Abstraktum - Versuch (§§ 22,23 StGB)

Die Jurafuchs-Methode schichtet ab: Das sind die 2 wichtigsten Rechtsfragen, die es zu diesem Fall zu verstehen gilt

1. T hat sich des versuchten Betruges nach §§ 263 Abs. 1, Abs. 2, 22, 23 StGB hinreichend verdächtig gemacht.

Genau, so ist das!

O hat Ts Täuschung durchschaut. Bereits der versuchte Betrug ist aber strafbar (§§ 23 Abs. 1, 12 Abs. 1, 263 Abs. 2 StGB).
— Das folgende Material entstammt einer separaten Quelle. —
(** The sodium channel with its declared states and no parameter at all:
    the update returns, the current does not. *)
Lemma benison_operations_need_declared_keys_witness :
  let na := {| _name := "Na" |} in
  is_Ok (Na.update_states na (Na.channel_states na) (Fin 0.025) (Fin (-65)) ∅)
  ∧ ¬ is_Ok (Na.compute_current na (Na.channel_states na) (Fin (-65)) ∅).
Proof.
  intros na.
  destruct (benison_operations_need_declared_keys Na_model na
              (Na.channel_states na) ∅ (Fin 0.025) (Fin (-65)))
    as (Hup & Hcur & _); [done |].
  split.
  - apply Hup. done.
  - intros H. apply Hcur in H as [_ H].
    rewrite dom_channel_params, dom_empty_L in H.
    cbn [shared_params param_fields map app list_to_set] in H. set_solver.
Defined.

Ltac need_keys_fwd H :=
  repeat
    (let D := fresh "D" in
     let x := fresh "x" in
     let E := fresh "E" in
     apply is_Ok_getitem_bind in H; destruct H as [D H];
     pose proof D as E; apply elem_of_dom in E as [x E];
     specialize (H x E)).

(** X2: the keys the phototransduction channel needs.  [init_state]
    returns only if the parameters hold eta, phi, G_dark and Ca_dark;
    [compute_current] only if the state holds G and the parameters hold n
    and k; [update_states] only if the parameters hold the fourteen entries
    it reads (every declared one but h), and the state the six declared
    entries and the entry of the current, ["iPhoto"].  With any of these
    missing the call does not return. *)
Theorem Phototransduction_operations_need_keys
    (self : Channel) (states p : dict) (dt v : fval) :
  (is_Ok (Phototransduction.init_state self v p)
   → Forall (λ field, prefixed self field ∈ dom p)
       ["eta"; "phi"; "G_dark"; "Ca_dark"])
  ∧ (is_Ok (Phototransduction.compute_current self states v p)
     → prefixed self "G" ∈ dom states
       ∧ Forall (λ field, prefixed self field ∈ dom p) ["n"; "k"])
  ∧ (is_Ok (Phototransduction.update_states self states dt v p)
     → Forall (λ field, prefixed self field ∈ dom p)
         ["gamma"; "sigma"; "phi"; "eta"; "q"; "beta"; "S_max"; "K_GC";
          "m"; "k"; "n"; "I_dark"; "Ca_dark"; "G_dark"]
       ∧ Forall (λ field, prefixed self field ∈ dom states)
           ["Stim"; "P"; "R"; "G"; "S"; "C"]
       ∧ "iPhoto" ∈ dom states).
Proof.
  unfold prefixed. repeat apply conj.
  - intros H. unfold Phototransduction.init_state in H. cbv zeta in H.
    need_keys_fwd H. repeat constructor; assumption.
  - intros H. unfold Phototransduction.compute_current in H. cbv zeta in H.
    need_keys_fwd H. split; [assumption |]. repeat constructor; assumption.
  - intros H. unfold Phototransduction.update_states in H.
    unfold Phototransduction.current_name in H. cbv zeta in H.
    need_keys_fwd H. repeat split; repeat constructor; assumption.
Qed.

(** A call that returns, on the declared states with the entry of the
    current and the default parameters; and a state without the entry of
    the current, on which the call cannot return. *)
Lemma Phototransduction_operations_need_keys_witness :
  let self := {| _name := "Phototransduction" |} in
  let p := Phototransduction.channel_params self in
  "iPhoto" ∈ dom (<["iPhoto" := Fin 0]> (Phototransduction.channel_states self))
  ∧ ¬ is_Ok (Phototransduction.update_states self
               (Phototransduction.channel_states self)
               (Fin 0.025) (Fin (-40)) p).
Proof.
  intros self p. split.
  - destruct (Phototransduction_operations_need_keys self
                (<["iPhoto" := Fin 0]> (Phototransduction.channel_states self))
                p (Fin 0.025) (Fin (-40))) as (_ & _ & H).
    apply H. eexists. reflexivity.
  - intros Hok.
    destruct (Phototransduction_operations_need_keys self
                (Phototransduction.channel_states self)
                p (Fin 0.025) (Fin (-40))) as (_ & _ & H).
    apply H in Hok as (_ & _ & Hi). apply elem_of_dom in Hi as [x Hx].
    revert Hx. unfold Phototransduction.channel_states, mkdict.
    cbn [fold_left fst snd]. photo_lookup. done.
Defined.

(** ** What the operations read and what they return *)

Ltac declared_key :=
  dom_declared; set_solver.

(** X3: Leak, Na, Kdr, CaL and CaN read nothing but their declared keys.
    [update_states] depends on the state dictionary through the declared
    state keys only and not at all on the parameters; [compute_current]
    depends on the two dictionaries through the declared keys only;
    [init_state] does not depend on the parameters. *)
Theorem benison_operations_read_declared_keys_only
    (c : model) (self : Channel) (u u' p p' q : dict) (dt v : fval) :
  c ≠ Phototransduction_model →
  (∀ k, k ∈ dom (channel_states_of c self) → u !! k = u' !! k) →
  (∀ k, k ∈ dom (channel_params_of c self) → p !! k = p' !! k) →
  update_states_of c self u dt v p = update_states_of c self u' dt v q
  ∧ compute_current_of c self u v p = compute_current_of c self u' v p'
  ∧ init_state_of c self v p = init_state_of c self v q.
Proof.
  intros Hc Hu Hp.
  destruct c; [| | | | | done]; clear Hc;
    cbn [update_states_of compute_current_of init_state_of].
  - unfold Leak.update_states, Leak.compute_current, Leak.init_state, getitem.
    cbv zeta.
    rewrite (Hp (_name self +:+ "_gl")) by declared_key.
    rewrite (Hp (_name self +:+ "_el")) by declared_key. done.
  - unfold Na.update_states, Na.compute_current, Na.init_state, getitem.
    cbv zeta.
    rewrite (Hu (_name self +:+ "_m")) by declared_key.
    rewrite (Hu (_name self +:+ "_h")) by declared_key.
    rewrite (Hp (_name self +:+ "_gNa")) by declared_key.
    rewrite (Hp (_name self +:+ "_vNa")) by declared_key. done.
  - unfold Kdr.update_states, Kdr.compute_current, Kdr.init_state, getitem.
    cbv zeta.
    rewrite (Hu (_name self +:+ "_m")) by declared_key.
    rewrite (Hp (_name self +:+ "_gKdr")) by declared_key.
    rewrite (Hp "vK") by declared_key. done.
  - unfold CaL.update_states, CaL.compute_current, CaL.init_state, getitem.
    cbv zeta.
    rewrite (Hu (_name self +:+ "_m")) by declared_key.
    rewrite (Hp (_name self +:+ "_gCaL")) by declared_key.
    rewrite (Hp "vCa") by declared_key. done.
  - unfold CaN.update_states, CaN.compute_current, CaN.init_state, getitem.
    cbv zeta.
    rewrite (Hu (_name self +:+ "_m")) by declared_key.
    rewrite (Hu (_name self +:+ "_h")) by declared_key.
    rewrite (Hp (_name self +:+ "_gCaN")) by declared_key.
    rewrite (Hp "vCa") by declared_key. done.
Qed.

(** A potassium channel whose dictionaries also hold the entries of a
    sodium channel: they make no difference. *)
Lemma benison_operations_read_declared_keys_only_witness :
  let kdr := {| _name := "Kdr" |} in
  let u := Kdr.channel_states kdr in
  let p := Kdr.channel_params kdr in
  Kdr.update_states kdr u (Fin 0.025) (Fin (-65)) p
  = Kdr.update_states kdr (<["Na_m" := Fin 0.2]> u) (Fin 0.025) (Fin (-65)) ∅
  ∧ Kdr.compute_current kdr u (Fin (-65)) p
    = Kdr.compute_current kdr (<["Na_m" := Fin 0.2]> u) (Fin (-65))
        (<["Na_vNa" := Fin 75]> p)
  ∧ Kdr.init_state kdr (Fin (-65)) p = Kdr.init_state kdr (Fin (-65)) ∅.
Proof.
  intros kdr u p.
  apply (benison_operations_read_declared_keys_only Kdr_model kdr).
  - done.
  - intros k Hk. rewrite lookup_insert_ne; [done |].
    intros <-. revert Hk. rewrite dom_channel_states.
    cbn [state_fields map list_to_set]. unfold prefixed. simpl. set_solver.
  - intros k Hk. rewrite lookup_insert_ne; [done |].
    intros <-. revert Hk. rewrite dom_channel_params.
    cbn [shared_params param_fields map app list_to_set]. unfold prefixed.
    simpl. set_solver.
Defined.

Lemma bind_Ok_inv {A B : Type} (m : result A) (f : A → result B) (b : B) :
  m ≫= f = Ok b → ∃ a, m = Ok a ∧ f a = Ok b.
Proof. destruct m as [a | e]; simpl; [eauto | done]. Qed.

Ltac bind_inv H :=
  repeat
    (let x := fresh "x" in
     let E := fresh "E" in
     apply bind_Ok_inv in H; destruct H as (x & E & H);
     apply getitem_Ok_iff in E).

Ltac dom_display :=
  unfold mkdict; cbn [fold_left fst snd];
  rewrite ?dom_insert_L, ?dom_empty_L.

(** X4: whenever [update_states] or [init_state] of any of the six models
    returns, the keys of the returned dictionary are exactly the declared
    keys of [channel_states]: entries of the input state that the channel
    does not own are not carried over, and none is added. *)
Theorem returned_state_has_declared_keys
    (c : model) (self : Channel) (u p new : dict) (dt v : fval) :
  (update_states_of c self u dt v p = Ok new →
   dom new = dom (channel_states_of c self))
  ∧ (init_state_of c self v p = Ok new →
     dom new = dom (channel_states_of c self)).
Proof.
  dom_declared.
  destruct c; cbn [update_states_of init_state_of state_fields map
                   list_to_set];
    unfold Leak.update_states, Leak.init_state,
      Na.update_states, Na.init_state, Kdr.update_states, Kdr.init_state,
      CaL.update_states, CaL.init_state, CaN.update_states, CaN.init_state,
      Phototransduction.update_states, Phototransduction.init_state;
    cbv zeta; split; intros H;
    try destruct (Na.m_gate v); try destruct (Na.h_gate v);
    try destruct (Kdr.m_gate v); try destruct (CaL.m_gate v);
    try destruct (CaN.m_gate v); try destruct (CaN.h_gate v);
    bind_inv H; injection H as <-; dom_display; set_solver.
Qed.
(** * pandera.api.polars.model_components

    A shallow embedding of [FieldInfo.name], [Field] and [_check_dispatch]
    of [pandera/api/polars/model_components.py], and the properties of the
    constraint compiler and of name resolution stated about them. *)

From Stdlib Require Import List String Bool ZArith Permutation.
Import ListNotations.
Local Open Scope string_scope.
Local Open Scope list_scope.

#[local] Set Warnings "-register-all".

(** ** Python values *)

(** The values that reach [Field] and [FieldInfo]: [None], booleans, integers,
    strings, lists (the iterables of [isin] and [notin]) and dictionaries (the
    mappings of [in_range], [str_length], [dtype_kwargs], [metadata]).  A
    dictionary keeps its insertion order; its keys are values of any kind,
    strings or not. *)
Inductive pyval : Type :=
| PyNone
| PyBool (b : bool)
| PyInt (z : Z)
| PyStr (s : string)
| PyList (items : list pyval)
| PyDict (entries : list (pyval * pyval)).

(** [x is None] *)
Definition is_None (v : pyval) : bool :=
  match v with PyNone => true | _ => false end.

(** [isinstance(x, dict)] *)
Definition is_dict (v : pyval) : bool :=
  match v with PyDict _ => true | _ => false end.

(** [type(x).__name__], which is all that Python's error messages say about a
    value. *)
Definition type_name (v : pyval) : string :=
  match v with
  | PyNone => "NoneType"
  | PyBool _ => "bool"
  | PyInt _ => "int"
  | PyStr _ => "str"
  | PyList _ => "list"
  | PyDict _ => "dict"
  end.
T hatte Tatentschluss im Hinblick auf die Täuschung der O über die Unfallfreiheit des Wagens, sowie den hierdurch bedingten Irrtum über den Wert des Wagens, die Vermögensverfügung sowie den Vermögensschaden in Form der Wertdifferenz. Zudem handelte T mit der Absicht stoffgleicher und rechtswidriger Bereicherung. Indem er gegenüber O angab, der Wagen sei unfallfrei, hat er subjektiv die Schwelle zum Jetzt-geht-es-los überschritten und es bedurfte nach seiner Vorstellung von der Tat objektiv keiner wesentlichen Zwischenschritte mehr zur Vollendung. T hat somit auch unmittelbar angesetzt und rechtswidrig und schuldhaft gehandelt.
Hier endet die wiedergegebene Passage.